• **About this task**
Of the entries below, restate word for word only the section that runs from the line with "r_query_string : bytes;" to the line with "Definition non_empty (s", counting both ends.

-------- Data to use

(* ===== verification/PersistentWorker.v ===== *)
(** * The persistent worker (turbine-worker/src/persistent.rs)

    The event loop that runs in a worker process after the fork: it boots the
    application, signals that it is ready, and serves requests from the command
    pipe until it is told to stop. PHP itself is a parameter: a state and, for
    each call into it, the SAPI events it raises and the code it returns. *)

From S2P Require Import Prelude Utf8 RustStr Reader Codec Stream Persistent OutputCapture.

(** ** The calls into PHP *)

(** The arguments of [turbine_sapi_set_request]; [None] is a null pointer. *)
Record sapi_request := {
  r_method : bytes;
  r_uri : bytes;
  r_query_string : bytes;
  r_content_type : option bytes;
  r_content_length : Z;
  r_cookie : option bytes;
  r_script : bytes;
  r_document_root : bytes;
  r_addr : bytes;
  r_remote_port : Z;
  r_port : Z;
  r_is_https : Z;
  r_path_info : bytes;
  r_script_name : bytes;
  r_body : option bytes;
  r_headers : header_list }.

Definition non_empty (s : bytes) : option bytes :=
  if bool_decide (s = []) then None else Some s.

Definition sapi_request_of (req : PersistentRequest) : sapi_request :=
  {| r_method := method req; r_uri := uri req; r_query_string := query_string req;
     r_content_type := non_empty (content_type req);
     r_content_length := if bool_decide (body req = []) then -1 else zlen (body req);
     r_cookie := non_empty (cookie req); r_script := script_filename req;
     r_document_root := document_root req; r_addr := client_ip req; r_remote_port := 0;
     r_port := port req; r_is_https := if is_https req then 1 else 0;
     r_path_info := path_info req; r_script_name := script_name req;
     r_body := non_empty (body req); r_headers := headers req |}.

Inductive php_call :=
| turbine_php_is_thread_safe
| turbine_thread_init
| turbine_sapi_install_hooks
| turbine_worker_boot
| zend_eval_string (code name : bytes)
| turbine_sapi_set_request (r : sapi_request)
| turbine_worker_request_startup
| php_request_startup
| turbine_execute_script (path : bytes)
| turbine_worker_request_shutdown
| php_request_shutdown
| turbine_worker_shutdown
| php_embed_init
| php_embed_shutdown
| sapi_send_headers
| turbine_register_uploaded_file (path : bytes) (len : Z).

Definition SUCCESS : Z := 0.

(** ** The loop *)

(** How a worker process ends: out of the loop, or by [exit(code)]. *)
Inductive ending := Finished | Exit (code : Z).

Section worker.
Context (to_lowercase : bytes → bytes).
Context {php : Type} (run_php : php → php_call → php * list sapi_event * Z).
Context (resp_fd : Z) (app_root : bytes).
Context (worker_boot worker_handler worker_cleanup : option bytes).

(** PHP and the capture module; the response pipe is part of the latter. *)
Record worker := Worker { w_php : php; w_cap : capture }.

Definition call (k : php_call) (w : worker) : Z * worker :=
  let '(p, evs, r) := run_php (w_php w) k in
  (r, Worker p (sapi_run to_lowercase (w_cap w) evs)).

----------------

• **Solution for this problem**
  r_query_string : bytes;
  r_content_type : option bytes;
  r_content_length : Z;
  r_cookie : option bytes;
  r_script : bytes;
  r_document_root : bytes;
  r_addr : bytes;
  r_remote_port : Z;
  r_port : Z;
  r_is_https : Z;
  r_path_info : bytes;
  r_script_name : bytes;
  r_body : option bytes;
  r_headers : header_list }.

Definition non_empty (s : bytes) : option bytes :=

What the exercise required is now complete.